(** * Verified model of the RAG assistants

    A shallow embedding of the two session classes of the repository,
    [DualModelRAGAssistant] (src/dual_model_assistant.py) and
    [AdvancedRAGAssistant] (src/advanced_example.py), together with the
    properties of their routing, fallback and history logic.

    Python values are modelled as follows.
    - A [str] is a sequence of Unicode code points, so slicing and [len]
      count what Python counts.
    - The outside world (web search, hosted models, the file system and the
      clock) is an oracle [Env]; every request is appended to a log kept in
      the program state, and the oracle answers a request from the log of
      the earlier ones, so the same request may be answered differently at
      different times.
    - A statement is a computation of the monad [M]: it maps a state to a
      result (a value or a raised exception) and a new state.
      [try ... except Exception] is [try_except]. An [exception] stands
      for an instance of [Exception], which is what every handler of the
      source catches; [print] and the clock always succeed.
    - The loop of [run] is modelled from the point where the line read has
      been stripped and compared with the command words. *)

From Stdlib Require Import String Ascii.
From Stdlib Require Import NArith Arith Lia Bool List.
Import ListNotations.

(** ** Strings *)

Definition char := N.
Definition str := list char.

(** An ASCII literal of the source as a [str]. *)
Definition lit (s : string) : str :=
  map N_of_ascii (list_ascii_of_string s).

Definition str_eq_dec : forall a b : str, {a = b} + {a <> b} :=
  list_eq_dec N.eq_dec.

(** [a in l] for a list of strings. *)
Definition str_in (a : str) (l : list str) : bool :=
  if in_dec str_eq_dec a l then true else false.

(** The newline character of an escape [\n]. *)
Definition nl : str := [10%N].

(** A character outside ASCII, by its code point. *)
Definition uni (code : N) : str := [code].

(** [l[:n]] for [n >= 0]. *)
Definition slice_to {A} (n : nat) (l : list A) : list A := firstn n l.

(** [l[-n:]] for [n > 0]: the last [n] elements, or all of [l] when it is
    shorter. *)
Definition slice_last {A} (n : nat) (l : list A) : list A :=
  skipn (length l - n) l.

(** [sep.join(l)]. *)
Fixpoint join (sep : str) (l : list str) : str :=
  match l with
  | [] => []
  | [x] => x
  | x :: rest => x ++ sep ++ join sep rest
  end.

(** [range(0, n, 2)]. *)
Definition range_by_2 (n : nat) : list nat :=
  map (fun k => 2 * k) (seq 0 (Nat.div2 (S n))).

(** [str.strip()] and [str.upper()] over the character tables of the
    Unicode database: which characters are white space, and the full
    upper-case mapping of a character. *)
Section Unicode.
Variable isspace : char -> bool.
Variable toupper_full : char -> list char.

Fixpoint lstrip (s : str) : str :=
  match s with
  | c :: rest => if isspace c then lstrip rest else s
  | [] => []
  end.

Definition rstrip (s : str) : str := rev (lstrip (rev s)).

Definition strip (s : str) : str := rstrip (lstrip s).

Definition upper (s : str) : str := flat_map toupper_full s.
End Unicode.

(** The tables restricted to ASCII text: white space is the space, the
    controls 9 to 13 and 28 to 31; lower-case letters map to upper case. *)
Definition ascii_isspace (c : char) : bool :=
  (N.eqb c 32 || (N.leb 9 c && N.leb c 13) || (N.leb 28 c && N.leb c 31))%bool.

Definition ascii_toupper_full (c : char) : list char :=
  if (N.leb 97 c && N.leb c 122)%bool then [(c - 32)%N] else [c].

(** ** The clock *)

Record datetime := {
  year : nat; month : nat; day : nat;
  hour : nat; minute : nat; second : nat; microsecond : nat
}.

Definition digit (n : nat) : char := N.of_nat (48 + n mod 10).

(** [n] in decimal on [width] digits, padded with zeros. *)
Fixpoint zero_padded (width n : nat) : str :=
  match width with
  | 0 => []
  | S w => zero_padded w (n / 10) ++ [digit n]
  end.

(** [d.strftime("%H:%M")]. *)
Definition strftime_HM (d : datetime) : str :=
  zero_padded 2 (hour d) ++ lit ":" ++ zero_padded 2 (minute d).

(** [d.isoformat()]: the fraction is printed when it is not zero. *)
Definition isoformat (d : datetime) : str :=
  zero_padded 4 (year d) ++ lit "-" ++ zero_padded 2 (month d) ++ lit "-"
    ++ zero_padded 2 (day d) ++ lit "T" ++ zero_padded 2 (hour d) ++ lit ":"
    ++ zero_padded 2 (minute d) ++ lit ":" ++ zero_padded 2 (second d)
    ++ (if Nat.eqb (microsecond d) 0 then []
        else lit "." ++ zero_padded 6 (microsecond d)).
★ ★ ★ ★ ★
Task description: Your task is to copy every line of the entries that contains the string "when".

Finished exercise:
(** [l[-n:]] for [n > 0]: the last [n] elements, or all of [l] when it is
(** [d.isoformat()]: the fraction is printed when it is not zero. *)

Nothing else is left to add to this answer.